6 Cities Throwing Their First-Ever Pride Celebrations in 2018

Antarctica Pride
Planting Peace
Planting Peace

Almost 50 years after New York’s Stonewall riots kicked off the modern queer civil rights movement, American cities are still jumping into the ever-expanding, ever-more-inclusive tent the world knows simply as Pride. This year, a handful of cities in the US (and the world) have pushed through various combinations of rain, religion, and Footloose-esque conservative city politics to pull off their city’s first-ever Pride celebration in 2018.

The ones that have already happened this year have been LIT, the ones still to come are getting bigger by the day, and all of them represent a master class in how Pride can bring out the best in a small town. Featuring drama, drag queens, and at least one Mike Pence impersonator, here are the places where LGBTQ organizers and allies have literally put themselves on the map for Pride 2018.

Columbus, Indiana

April 14
Columbus, Indiana, the blistering-red hometown of Vice President Mike Pence! Pence, who suggested the federal government fund conversion therapy. Pence, who suggested the federal government not fund HIV/AIDS treatment unless we could make sure it wouldn’t be, like, a gay thing. Pence, who did not make an appearance at his hometown’s first-ever Pride parade, but who you wouldn’t particularly expect to.

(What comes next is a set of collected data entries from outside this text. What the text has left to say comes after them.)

Lemma follows_sweep : follows the_sweep plan.
Proof.
  unfold sweep, plan. apply follows_for_each. intros build_type _.
  apply follows_for_each. intros precision _.
  intros log r log' Hrun. unfold sw_bind at 1 in Hrun.
  unfold call_makedirs at 1 in Hrun. unfold plan_precision.
  set (dir := Py.path_join (output_dir_parent st) [build_type]) in *.
  destruct (makedirs dir) as [e|[]] eqn:Hmk.
  - injection Hrun as <- <-.
    exists [MakeDirs dir],
           (flat_map (plan_variant build_type precision) (variants st)).
    repeat split; try discriminate; [repeat constructor|].
    intros e' He'. injection He' as <-. exists [], (MakeDirs dir).
    repeat split; auto.
  - pose proof (follows_for_each (variants st)
                  (the_variant build_type precision
                     (Py.path_join (build_dir_parent st) [build_type; precision])
                     (csv_of build_type))
                  (plan_variant build_type precision)
                  (fun x _ => follows_run_variant build_type precision x)
                  _ _ _ Hrun) as (new & rest & -> & Hsteps & Hgen & Hok & Hstop).
    exists (MakeDirs dir :: new), rest.
    rewrite <- app_assoc. cbn [map outline app]. rewrite Hsteps.
    repeat split; auto.
    + constructor; [exact I | exact Hgen].
    + now apply Hok.
    + constructor; [exact Hmk | now apply Hok].
    + intros e He. destruct (Hstop e He) as (init & last & -> & Hinit & Hlast).
      exists (MakeDirs dir :: init), last. repeat split; auto.
Qed.

(** Where an invocation of the plan gets its configurations from. *)
Lemma plan_invocations config io_config :
  In (DoMain config io_config) plan ->
  exists build_type precision variant options np nt,
    In build_type (build_type_l st) /\ In precision (precision_l st)
    /\ In (variant, options) (variants st)
    /\ getitem options "nproma" = inr np
    /\ getitem options "num_threads" = inr nt
    /\ config = {| build_dir :=
                     Py.path_join (build_dir_parent st) [build_type; precision];
                   precision := precision; variant := variant; nproma := np;
                   num_cols := sweep_num_cols st; num_runs := sweep_num_runs st;
                   num_threads := nt |}
    /\ io_config = {| output_csv_file := Some (csv_of build_type);
                      host_name := Some (host_alias st) |}.
Proof.
  unfold plan. intros Hin.
  apply in_flat_map in Hin. destruct Hin as (bt & Hbt & Hin).
  apply in_flat_map in Hin. destruct Hin as (pr & Hpr & Hin).
  unfold plan_precision in Hin. destruct Hin as [Hin|Hin]; [discriminate|].
  apply in_flat_map in Hin. destruct Hin as ([v opts] & Hv & Hin).
  unfold plan_variant in Hin. destruct Hin as [Hin|Hin]; [discriminate|].
  destruct (getitem opts "nproma") as [|np] eqn:Hnp; [destruct Hin|].
  destruct (getitem opts "num_threads") as [|nt] eqn:Hnt; [destruct Hin|].
  destruct Hin as [Hin|[Hin|[]]]; [|discriminate].
  injection Hin as <- <-.
  exists bt, pr, v, opts, np, nt. repeat split; assumption.
Qed.


(** X12.  Every call of [_main] in the sweep hands [core] a configuration
    made of the settings alone: the build directory of its build type and
    precision, the variant with the block size and thread count of its
    options, the common numbers of columns and runs.  The output file is
    [performance.csv] in the output directory of the build type, so the rows
    of all precisions and variants of one build type go to one file; the
    host name is always the alias.  Every child of the call is started with
    the arguments [core] makes of that configuration. *)
Theorem sweep_invocations r log config io_config outcome events :
  the_sweep [] = (r, log) ->
  In (Invocation config io_config outcome events) log ->
  (exists build_type precision variant options np nt,
     In build_type (build_type_l st) /\ In precision (precision_l st)
     /\ In (variant, options) (variants st)
     /\ getitem options "nproma" = inr np
     /\ getitem options "num_threads" = inr nt
     /\ config = {| build_dir :=
                      Py.path_join (build_dir_parent st) [build_type; precision];
                    precision := precision; variant := variant; nproma := np;
                    num_cols := sweep_num_cols st; num_runs := sweep_num_runs st;
                    num_threads := nt |}
     /\ io_config = {| output_csv_file := Some (csv_of build_type);
                       host_name := Some (host_alias st) |})
  /\ (forall argv, In (Spawn argv) events -> argv = argv_of w config)
  /\ (forall row, In (ToCsv row) events ->
        exists build_type,
          In build_type (build_type_l st)
          /\ csv_file F row = csv_of build_type
          /\ csv_host F row = Some (host_alias st)).
Proof.
  intros Hrun Hin.
  destruct (follows_sweep _ _ _ Hrun)
    as (new & rest & Hlog & Hplan & Hgen & _ & _).
  cbn [app] in Hlog. subst log.
  assert (Hconf : In (DoMain config io_config) plan).
  { rewrite Hplan. apply in_or_app. left.
    change (DoMain config io_config)
      with (outline (Invocation config io_config outcome events)).
    now apply in_map. }
  pose proof (plan_invocations _ _ Hconf) as Hwhere.
  rewrite Forall_forall in Hgen. destruct (Hgen _ Hin) as [k Hcore].
  split; [exact Hwhere|]. split.
  - intros argv Hargv.
    exact (core_spawns _ _ _ _ _ _ _ _ _ _ Hcore Hargv).
  - intros row Hrow.
    destruct Hwhere as (bt & pr & v & opts & np & nt & Hbt & _ & _ & _ & _ & _ & Hio).
    exists bt. split; [exact Hbt|].
    destruct (core_trace_shape _ _ _ _ _ _ _ _ _ Hcore)
      as (j & tail & Htr & _ & Htail).
    rewrite Htr in Hrow. apply in_app_or in Hrow. destruct Hrow as [Hrow|Hrow].
    { apply repeat_spec in Hrow. discriminate. }
    destruct Htail as [->|(_ & ss & _ & _ & [->|(stats & _ & ->)])].
    + destruct Hrow.
    + destruct Hrow as [Hrow|[]]. discriminate.
    + destruct Hrow as [Hrow|Hrow]; [discriminate|].
      unfold persisted in Hrow. rewrite Hio in Hrow. cbn [output_csv_file] in Hrow.
      destruct Hrow as [Hrow|[]]. injection Hrow as <-.
      destruct stats as [[[? ?] ?] ?]. split; reflexivity.
Qed.






End SweepFacts.

(** ** The sweep on LUMI *)


(** ** Closed instances of the further properties *)

Lemma core_first_unparsable_witness :
  Fixture.run (Scenario.garbled_from 2) (Fixture.three_runs "fortran")
    Fixture.with_csv []
  = (inl IndexError,
     repeat (Spawn ["/opt/drivers/fortran/bin/dwarf-cloudsc-fortran"; "1"; "64"; "64"])
       3).
Proof.
  apply (core_first_unparsable _ Sample.float Sample.print_performance
           Sample.to_csv (Scenario.garbled_from 2) (Fixture.three_runs "fortran")
           Fixture.with_csv 1 IndexError).
  - reflexivity.
  - reflexivity.
  - vm_compute. lia.
  - intros i Hi. assert (i = O) as -> by lia. eexists. reflexivity.
  - reflexivity.
Defined.

Lemma core_no_runs_witness :
  Fixture.run Fixture.healthy Scenario.no_runs Fixture.no_csv []
  = (inr tt,
     [Spawn ["/opt/drivers/fortran/bin/dwarf-cloudsc-fortran"; "1"; "8"; "8"];
      PrintPerformance 8 [] []]).
Proof.
  apply (core_no_runs _ Sample.float Sample.print_performance Sample.to_csv
           Fixture.healthy Scenario.no_runs Fixture.no_csv).
  - vm_compute. discriminate.
  - reflexivity.
  - reflexivity.
Defined.

Lemma core_after_runs_witness :
  let sample := (Sample.Finite (Qmake 5 1), Sample.Finite (Qmake 100 1)) in
  let row := row_of _ "performance.csv" Fixture.default_config Fixture.with_csv
               (Sample.Mean [fst sample], Sample.Stddev [fst sample],
                Sample.Mean [snd sample], Sample.Stddev [snd sample]) in
  let a := ["/opt/drivers/fortran/bin/dwarf-cloudsc-fortran"; "1"; "1"; "1"] in
  core _ Sample.float Sample.print_performance Scenario.read_only
    Fixture.healthy Fixture.default_config Fixture.with_csv []
  = (inl (Raised "PermissionError" "performance.csv"),
     [Spawn a; Spawn a; PrintPerformance 1 [fst sample] [snd sample]; ToCsv row]).
Proof.
  intros sample row a.
  destruct (core_after_runs _ Sample.float Sample.print_performance
              Scenario.read_only Fixture.healthy Fixture.default_config
              Fixture.with_csv [sample] eq_refl eq_refl eq_refl) as [_ H].
  - intros [|[|i]] s Hs; simpl in Hs; try discriminate.
    injection Hs as <-. reflexivity.
  - exact (H (Sample.Mean [fst sample], Sample.Stddev [fst sample],
              Sample.Mean [snd sample], Sample.Stddev [snd sample])
             "performance.csv" eq_refl eq_refl).
Defined.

Pence was never going to make an appearance at his hometown’s first-ever Pride anyway. Fortunately, the Veep the parade deserved bought a plane ticket from New York the moment he learned it was happening. Pence impersonator Mike Hot-Pence (née Sexy Mike Pence) and more than 2,000 others partied in the rain on April 14. The turnout was past what the organizers had expected. “Halfway through the clouds parted and the sun shone down on the festival,” Hot-Pence (government name: Glen Pannell) says. “It was a sign from the heavens.”

pride festival
Keith Griner/Getty Images

VP Hot-Pence roved around in a rainbow tie and lil’ short-shorts with a donation tub reading “MIKE HOT-PENCE cares about LGBTQ YOUTH donate today to INDIANA YOUTH GROUP,” an organization he selected because the parade was planned by local high-schooler Erin Bailey.

“Some of the most meaningful interactions I had were with people my own age,” says the 53-year-old Hot-Pence, “who told me they’d never expected to see a Pride festival in Columbus in their lifetime. People from there who never thought they’d be walking down Fourth Street seeing rainbow flags and drag queens.”

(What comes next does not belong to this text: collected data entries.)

(** When none of the three keys holds a non-empty list (each is missing,
    null, not a list, or an empty list), the step returns nil and the
    document is unchanged. *)
Theorem migrateV8ToV9_nothing_to_do (data : doc) :
  (∀ k items, k ∈ ecrLists → data !! k = Some (VList items) → items = []) →
  migrateV8ToV9 data = Returned data None.
Proof.
  intros Hempty.
  assert (∀ k, k ∈ ecrLists → migrateECRList k data = (data, 0)) as Hskip.
  { intros k Hk. unfold migrateECRList.
    destruct (data !! k) as [[]|] eqn:Hdk; try done.
    rewrite (Hempty k l Hk Hdk). simpl. f_equal. apply insert_id.
    by rewrite Hdk, (Hempty k l Hk Hdk). }
  unfold migrateV8ToV9.
  rewrite !Hskip; [done|unfold ecrLists..];
    repeat first [apply list_elem_of_here | apply list_elem_of_further].
Qed.

Lemma migrateV8ToV9_nothing_to_do_witness :
  migrateV8ToV9 doc_existing_zone = Returned doc_existing_zone None.
Proof.
  apply (migrateV8ToV9_nothing_to_do doc_existing_zone).
  intros k items Hk. unfold ecrLists in Hk.
  repeat (apply elem_of_cons in Hk as [-> | Hk]);
    [..|by apply elem_of_nil in Hk]; vm_compute; discriminate.
Defined.

(** ** Postgres booleans (target version 12) *)

(** On a document whose [postgres] is a mapping, the step returns nil and
    only rewrites [postgres]: each of the five boolean fields is present
    afterwards, with the value it had (whatever its type) or else its
    default, and every other entry of the mapping is as before. *)
Theorem migrateToV12_fills_booleans (data : doc) (postgres : gmap key value) :
  data !! "postgres" = Some (VMap postgres) →
  ∃ postgres',
    migrateToV12 data = Returned (<["postgres" := VMap postgres']> data) None ∧
    (∀ f d, (f, d) ∈ booleanDefaults →
       postgres' !! KStr f = Some (default d (postgres !! KStr f))) ∧
    (∀ k, (∀ f d, (f, d) ∈ booleanDefaults → k ≠ KStr f) →
       postgres' !! k = postgres !! k).
Proof.
  intros Hp. unfold migrateToV12. rewrite Hp. eexists. split; [reflexivity|].
  unfold addBooleanDefaults, booleanDefaults. simpl. split.
  - intros f d Hf.
    repeat (apply elem_of_cons in Hf as [[= -> ->] | Hf]);
      [..|by apply elem_of_nil in Hf];
      rewrite ?lookup_setIfAbsent_ne by done;
      rewrite lookup_setIfAbsent_eq;
      by rewrite ?lookup_setIfAbsent_ne by done.
  - intros k Hk.
    rewrite !lookup_setIfAbsent_ne; [done|..];
      (eapply Hk;
       repeat first [apply list_elem_of_here | apply list_elem_of_further]).
Qed.

Lemma migrateToV12_fills_booleans_witness :
  ∃ postgres',
    migrateToV12 doc_falsy_postgres
      = Returned (<["postgres" := VMap postgres']> doc_falsy_postgres) None ∧
    postgres' !! KStr "storage_encrypted" = Some (VBool false) ∧
    postgres' !! KStr "multi_az" = Some (VBool false) ∧
    postgres' !! KStr "engine_version" = Some (VStr "").
Proof.
  destruct (migrateToV12_fills_booleans doc_falsy_postgres
              {[ KStr "storage_encrypted" := VBool false;
                 KStr "skip_final_snapshot" := VBool false;
                 KStr "engine_version" := VStr "" ]} eq_refl)
    as (postgres' & Hrun & Hfill & Hother).
  exists postgres'. split; [exact Hrun|]. split; [|split].
  - rewrite (Hfill "storage_encrypted" (VBool true)); [reflexivity|].
    unfold booleanDefaults. apply list_elem_of_further, list_elem_of_here.
  - rewrite (Hfill "multi_az" (VBool false)); [reflexivity|].
    unfold booleanDefaults. apply list_elem_of_here.
  - rewrite Hother; [reflexivity|].
    intros f d Hf. unfold booleanDefaults in Hf.
    repeat (apply elem_of_cons in Hf as [[= -> ->] | Hf]); try done.
    by apply elem_of_nil in Hf.
Defined.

He got a few double-takes, which does happen when you look like Mike Pence But Hot. Any confusion was vastly outweighed by the joy and love and inspiration of seeing a Pride celebration carve out a space for itself in such a red state,” Hot-Pence says.

“The values that make America great -- fairness, inclusion, diversity -- those were out and proud at Columbus Pride,” he says. “Let the people of Columbus represent Columbus rather than letting Mike Pence represent Columbus.”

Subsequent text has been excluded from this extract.